> AIM OF THE TASK: From the line containing "(** [torch.empty([r, c], dtype=torch.long)]: a" down to the line containing "Proof. unfold key_le. apply _. Defined." in the records below, reproduce every line exactly, ends included, and omit all others.

□ □ □ □

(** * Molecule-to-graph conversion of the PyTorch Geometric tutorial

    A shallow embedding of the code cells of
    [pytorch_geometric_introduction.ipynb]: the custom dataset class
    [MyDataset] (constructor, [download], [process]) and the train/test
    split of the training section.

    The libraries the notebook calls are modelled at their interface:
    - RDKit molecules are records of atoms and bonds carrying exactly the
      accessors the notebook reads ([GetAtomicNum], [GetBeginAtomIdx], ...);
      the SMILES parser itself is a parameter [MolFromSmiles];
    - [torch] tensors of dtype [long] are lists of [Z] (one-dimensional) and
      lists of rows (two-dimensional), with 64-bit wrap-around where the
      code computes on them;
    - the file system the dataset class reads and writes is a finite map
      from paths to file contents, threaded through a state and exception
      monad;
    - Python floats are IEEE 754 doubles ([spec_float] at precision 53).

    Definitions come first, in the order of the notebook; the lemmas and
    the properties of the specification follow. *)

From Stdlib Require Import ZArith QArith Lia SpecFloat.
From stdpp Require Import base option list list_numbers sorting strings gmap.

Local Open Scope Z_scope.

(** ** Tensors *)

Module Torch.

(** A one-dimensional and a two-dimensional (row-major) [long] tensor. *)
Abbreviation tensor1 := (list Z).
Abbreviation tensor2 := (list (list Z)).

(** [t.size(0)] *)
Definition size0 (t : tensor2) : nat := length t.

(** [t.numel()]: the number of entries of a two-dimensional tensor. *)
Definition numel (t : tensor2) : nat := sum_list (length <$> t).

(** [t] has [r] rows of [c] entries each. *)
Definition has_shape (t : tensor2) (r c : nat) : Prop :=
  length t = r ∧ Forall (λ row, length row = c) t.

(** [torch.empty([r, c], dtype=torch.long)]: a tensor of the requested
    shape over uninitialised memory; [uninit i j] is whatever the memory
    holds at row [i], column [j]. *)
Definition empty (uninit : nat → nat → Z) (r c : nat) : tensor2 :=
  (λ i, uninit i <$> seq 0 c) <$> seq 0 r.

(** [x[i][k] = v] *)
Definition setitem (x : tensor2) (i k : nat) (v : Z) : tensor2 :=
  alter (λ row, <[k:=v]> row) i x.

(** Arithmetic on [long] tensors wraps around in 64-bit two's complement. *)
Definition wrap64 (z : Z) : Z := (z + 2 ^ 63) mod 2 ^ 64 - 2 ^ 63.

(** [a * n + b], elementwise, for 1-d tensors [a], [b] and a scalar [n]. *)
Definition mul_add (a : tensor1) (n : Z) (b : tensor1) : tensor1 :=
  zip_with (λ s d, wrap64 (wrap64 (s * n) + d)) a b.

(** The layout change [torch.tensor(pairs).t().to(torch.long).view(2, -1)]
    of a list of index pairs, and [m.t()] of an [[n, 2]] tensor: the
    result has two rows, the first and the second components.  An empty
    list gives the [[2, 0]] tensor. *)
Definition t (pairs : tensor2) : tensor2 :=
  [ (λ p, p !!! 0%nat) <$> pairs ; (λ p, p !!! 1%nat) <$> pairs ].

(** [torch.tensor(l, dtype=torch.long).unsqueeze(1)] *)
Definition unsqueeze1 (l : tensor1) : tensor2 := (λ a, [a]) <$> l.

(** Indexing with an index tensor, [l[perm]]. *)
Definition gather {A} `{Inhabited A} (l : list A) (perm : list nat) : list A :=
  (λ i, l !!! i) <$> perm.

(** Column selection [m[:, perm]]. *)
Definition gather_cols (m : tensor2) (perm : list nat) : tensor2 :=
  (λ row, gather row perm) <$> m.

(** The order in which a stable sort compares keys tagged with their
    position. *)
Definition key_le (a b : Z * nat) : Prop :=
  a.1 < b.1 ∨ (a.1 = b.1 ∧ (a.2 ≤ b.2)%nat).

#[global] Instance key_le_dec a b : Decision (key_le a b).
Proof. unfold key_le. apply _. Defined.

□ □ □ □

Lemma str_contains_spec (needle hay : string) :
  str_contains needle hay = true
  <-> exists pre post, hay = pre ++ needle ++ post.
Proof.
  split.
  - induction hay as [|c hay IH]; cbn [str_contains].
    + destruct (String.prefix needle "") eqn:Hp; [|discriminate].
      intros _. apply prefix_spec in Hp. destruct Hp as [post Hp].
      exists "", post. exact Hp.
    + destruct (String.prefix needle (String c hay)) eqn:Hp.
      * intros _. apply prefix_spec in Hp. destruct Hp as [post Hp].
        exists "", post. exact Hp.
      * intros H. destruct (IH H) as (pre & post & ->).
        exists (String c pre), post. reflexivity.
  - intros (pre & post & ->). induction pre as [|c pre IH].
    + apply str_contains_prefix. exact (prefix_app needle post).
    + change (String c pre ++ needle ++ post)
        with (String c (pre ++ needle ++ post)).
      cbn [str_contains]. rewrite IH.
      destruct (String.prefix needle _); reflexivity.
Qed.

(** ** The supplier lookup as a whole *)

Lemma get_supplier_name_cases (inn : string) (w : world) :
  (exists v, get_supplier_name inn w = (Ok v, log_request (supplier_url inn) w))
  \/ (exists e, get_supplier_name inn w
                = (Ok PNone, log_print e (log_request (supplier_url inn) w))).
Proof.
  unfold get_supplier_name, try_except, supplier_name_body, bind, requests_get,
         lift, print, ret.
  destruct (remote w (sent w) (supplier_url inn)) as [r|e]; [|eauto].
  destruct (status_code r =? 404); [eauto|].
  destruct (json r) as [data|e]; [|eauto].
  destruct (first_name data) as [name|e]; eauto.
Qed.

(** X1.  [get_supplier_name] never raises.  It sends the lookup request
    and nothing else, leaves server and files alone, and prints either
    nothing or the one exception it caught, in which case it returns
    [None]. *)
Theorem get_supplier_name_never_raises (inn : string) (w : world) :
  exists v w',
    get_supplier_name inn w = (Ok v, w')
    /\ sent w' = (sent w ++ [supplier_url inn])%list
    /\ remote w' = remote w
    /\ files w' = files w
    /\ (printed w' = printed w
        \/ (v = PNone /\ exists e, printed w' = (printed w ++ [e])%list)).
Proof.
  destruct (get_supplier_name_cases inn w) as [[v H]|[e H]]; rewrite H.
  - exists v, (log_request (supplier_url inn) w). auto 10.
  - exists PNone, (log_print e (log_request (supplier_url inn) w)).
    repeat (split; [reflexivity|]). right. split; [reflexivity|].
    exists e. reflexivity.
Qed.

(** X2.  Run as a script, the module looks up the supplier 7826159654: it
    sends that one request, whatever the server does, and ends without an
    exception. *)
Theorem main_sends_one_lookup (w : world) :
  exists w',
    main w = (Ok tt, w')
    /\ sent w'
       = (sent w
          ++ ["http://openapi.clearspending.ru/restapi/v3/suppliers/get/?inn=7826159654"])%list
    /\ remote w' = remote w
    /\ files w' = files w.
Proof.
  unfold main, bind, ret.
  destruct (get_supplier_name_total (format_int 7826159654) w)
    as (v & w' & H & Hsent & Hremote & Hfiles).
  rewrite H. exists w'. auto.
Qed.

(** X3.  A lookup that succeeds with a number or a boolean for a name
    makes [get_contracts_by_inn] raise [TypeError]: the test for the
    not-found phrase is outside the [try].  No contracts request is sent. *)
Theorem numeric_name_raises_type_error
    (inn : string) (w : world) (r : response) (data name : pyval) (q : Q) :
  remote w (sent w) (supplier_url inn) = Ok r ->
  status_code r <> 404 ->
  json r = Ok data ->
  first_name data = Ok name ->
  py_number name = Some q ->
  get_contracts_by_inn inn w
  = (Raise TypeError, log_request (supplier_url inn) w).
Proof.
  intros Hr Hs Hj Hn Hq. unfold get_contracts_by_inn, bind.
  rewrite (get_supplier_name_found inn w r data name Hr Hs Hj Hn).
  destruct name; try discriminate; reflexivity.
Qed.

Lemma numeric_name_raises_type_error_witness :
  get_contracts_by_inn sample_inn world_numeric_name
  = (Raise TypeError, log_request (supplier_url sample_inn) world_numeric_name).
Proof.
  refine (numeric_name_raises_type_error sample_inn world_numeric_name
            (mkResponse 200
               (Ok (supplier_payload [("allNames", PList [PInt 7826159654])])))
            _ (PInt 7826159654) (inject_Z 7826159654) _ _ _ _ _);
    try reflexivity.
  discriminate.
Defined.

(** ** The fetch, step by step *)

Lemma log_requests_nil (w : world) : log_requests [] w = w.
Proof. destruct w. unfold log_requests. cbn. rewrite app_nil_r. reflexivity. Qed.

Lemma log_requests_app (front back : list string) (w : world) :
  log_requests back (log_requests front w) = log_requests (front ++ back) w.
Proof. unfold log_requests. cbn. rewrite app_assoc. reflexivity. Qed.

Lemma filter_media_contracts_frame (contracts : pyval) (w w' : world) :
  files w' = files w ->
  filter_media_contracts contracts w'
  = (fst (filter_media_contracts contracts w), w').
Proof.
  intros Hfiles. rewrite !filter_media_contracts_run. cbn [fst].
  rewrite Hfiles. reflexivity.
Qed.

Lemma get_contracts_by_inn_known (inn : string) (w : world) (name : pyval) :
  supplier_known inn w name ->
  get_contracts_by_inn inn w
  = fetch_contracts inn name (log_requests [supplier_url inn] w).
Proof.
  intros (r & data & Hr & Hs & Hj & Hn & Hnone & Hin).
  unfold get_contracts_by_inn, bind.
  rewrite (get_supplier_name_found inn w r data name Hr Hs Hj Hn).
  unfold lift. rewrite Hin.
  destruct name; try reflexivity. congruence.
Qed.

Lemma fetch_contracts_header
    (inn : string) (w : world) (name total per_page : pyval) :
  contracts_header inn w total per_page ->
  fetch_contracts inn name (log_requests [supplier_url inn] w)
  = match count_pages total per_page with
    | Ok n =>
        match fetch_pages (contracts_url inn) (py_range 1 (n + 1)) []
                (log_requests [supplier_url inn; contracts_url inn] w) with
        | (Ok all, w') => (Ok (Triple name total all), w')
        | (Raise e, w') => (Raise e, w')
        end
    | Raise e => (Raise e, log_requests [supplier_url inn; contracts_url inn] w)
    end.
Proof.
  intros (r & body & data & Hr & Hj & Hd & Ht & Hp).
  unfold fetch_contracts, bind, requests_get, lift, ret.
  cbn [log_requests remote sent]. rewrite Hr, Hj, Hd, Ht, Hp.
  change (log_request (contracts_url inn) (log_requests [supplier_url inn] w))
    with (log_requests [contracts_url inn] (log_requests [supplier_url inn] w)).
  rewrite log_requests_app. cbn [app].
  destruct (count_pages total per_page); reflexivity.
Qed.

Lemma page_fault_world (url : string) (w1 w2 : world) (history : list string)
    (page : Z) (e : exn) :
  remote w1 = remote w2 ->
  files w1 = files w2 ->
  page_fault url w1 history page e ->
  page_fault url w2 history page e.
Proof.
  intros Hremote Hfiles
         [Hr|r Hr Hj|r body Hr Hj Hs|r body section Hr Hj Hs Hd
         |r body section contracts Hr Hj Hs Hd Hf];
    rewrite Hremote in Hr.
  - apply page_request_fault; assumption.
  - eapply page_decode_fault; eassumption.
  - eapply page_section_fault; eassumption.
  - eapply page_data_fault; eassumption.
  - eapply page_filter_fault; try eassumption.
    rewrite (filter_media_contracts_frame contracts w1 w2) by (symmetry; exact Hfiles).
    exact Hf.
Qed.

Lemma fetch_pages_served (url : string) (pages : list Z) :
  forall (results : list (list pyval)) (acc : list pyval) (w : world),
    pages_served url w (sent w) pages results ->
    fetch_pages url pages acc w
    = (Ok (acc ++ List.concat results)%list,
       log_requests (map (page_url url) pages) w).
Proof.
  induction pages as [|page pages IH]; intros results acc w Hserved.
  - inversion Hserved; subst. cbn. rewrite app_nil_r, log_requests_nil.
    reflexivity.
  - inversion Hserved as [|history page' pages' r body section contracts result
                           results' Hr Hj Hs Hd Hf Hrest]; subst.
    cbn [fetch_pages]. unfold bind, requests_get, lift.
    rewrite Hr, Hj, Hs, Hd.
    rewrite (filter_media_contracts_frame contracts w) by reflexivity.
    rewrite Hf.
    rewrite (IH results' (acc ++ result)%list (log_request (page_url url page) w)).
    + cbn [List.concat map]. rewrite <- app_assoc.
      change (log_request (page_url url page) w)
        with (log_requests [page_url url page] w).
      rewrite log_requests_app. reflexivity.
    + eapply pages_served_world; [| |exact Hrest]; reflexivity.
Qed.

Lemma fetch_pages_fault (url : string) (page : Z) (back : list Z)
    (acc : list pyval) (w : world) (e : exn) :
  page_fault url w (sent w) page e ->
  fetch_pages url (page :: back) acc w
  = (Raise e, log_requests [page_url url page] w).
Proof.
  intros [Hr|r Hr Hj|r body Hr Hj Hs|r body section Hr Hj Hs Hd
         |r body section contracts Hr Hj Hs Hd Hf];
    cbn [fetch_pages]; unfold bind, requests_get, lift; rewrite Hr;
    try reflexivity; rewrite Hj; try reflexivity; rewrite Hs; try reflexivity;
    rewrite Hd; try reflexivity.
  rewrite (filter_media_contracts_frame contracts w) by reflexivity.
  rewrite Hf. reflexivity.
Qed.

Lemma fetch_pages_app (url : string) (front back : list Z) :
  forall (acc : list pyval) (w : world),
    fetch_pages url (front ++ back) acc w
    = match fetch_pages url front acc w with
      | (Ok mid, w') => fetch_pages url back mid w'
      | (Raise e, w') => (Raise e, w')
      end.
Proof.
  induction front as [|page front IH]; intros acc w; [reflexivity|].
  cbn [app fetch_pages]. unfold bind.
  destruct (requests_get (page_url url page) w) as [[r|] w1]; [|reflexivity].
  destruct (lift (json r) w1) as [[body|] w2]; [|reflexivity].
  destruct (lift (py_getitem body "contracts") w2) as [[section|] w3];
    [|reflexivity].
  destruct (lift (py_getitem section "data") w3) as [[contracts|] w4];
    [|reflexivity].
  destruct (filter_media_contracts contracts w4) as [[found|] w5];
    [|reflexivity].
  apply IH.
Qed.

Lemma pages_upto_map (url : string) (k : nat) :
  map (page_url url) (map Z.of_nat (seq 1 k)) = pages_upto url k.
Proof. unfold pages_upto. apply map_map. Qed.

□ □ □ □

> RESULT:
(** [torch.empty([r, c], dtype=torch.long)]: a tensor of the requested
    shape over uninitialised memory; [uninit i j] is whatever the memory
    holds at row [i], column [j]. *)
Definition empty (uninit : nat → nat → Z) (r c : nat) : tensor2 :=
  (λ i, uninit i <$> seq 0 c) <$> seq 0 r.

(** [x[i][k] = v] *)
Definition setitem (x : tensor2) (i k : nat) (v : Z) : tensor2 :=
  alter (λ row, <[k:=v]> row) i x.

(** Arithmetic on [long] tensors wraps around in 64-bit two's complement. *)
Definition wrap64 (z : Z) : Z := (z + 2 ^ 63) mod 2 ^ 64 - 2 ^ 63.

(** [a * n + b], elementwise, for 1-d tensors [a], [b] and a scalar [n]. *)
Definition mul_add (a : tensor1) (n : Z) (b : tensor1) : tensor1 :=
  zip_with (λ s d, wrap64 (wrap64 (s * n) + d)) a b.

(** The layout change [torch.tensor(pairs).t().to(torch.long).view(2, -1)]
    of a list of index pairs, and [m.t()] of an [[n, 2]] tensor: the
    result has two rows, the first and the second components.  An empty
    list gives the [[2, 0]] tensor. *)
Definition t (pairs : tensor2) : tensor2 :=
  [ (λ p, p !!! 0%nat) <$> pairs ; (λ p, p !!! 1%nat) <$> pairs ].

(** [torch.tensor(l, dtype=torch.long).unsqueeze(1)] *)
Definition unsqueeze1 (l : tensor1) : tensor2 := (λ a, [a]) <$> l.

(** Indexing with an index tensor, [l[perm]]. *)
Definition gather {A} `{Inhabited A} (l : list A) (perm : list nat) : list A :=
  (λ i, l !!! i) <$> perm.

(** Column selection [m[:, perm]]. *)
Definition gather_cols (m : tensor2) (perm : list nat) : tensor2 :=
  (λ row, gather row perm) <$> m.

(** The order in which a stable sort compares keys tagged with their
    position. *)
Definition key_le (a b : Z * nat) : Prop :=
  a.1 < b.1 ∨ (a.1 = b.1 ∧ (a.2 ≤ b.2)%nat).

#[global] Instance key_le_dec a b : Decision (key_le a b).
Proof. unfold key_le. apply _. Defined.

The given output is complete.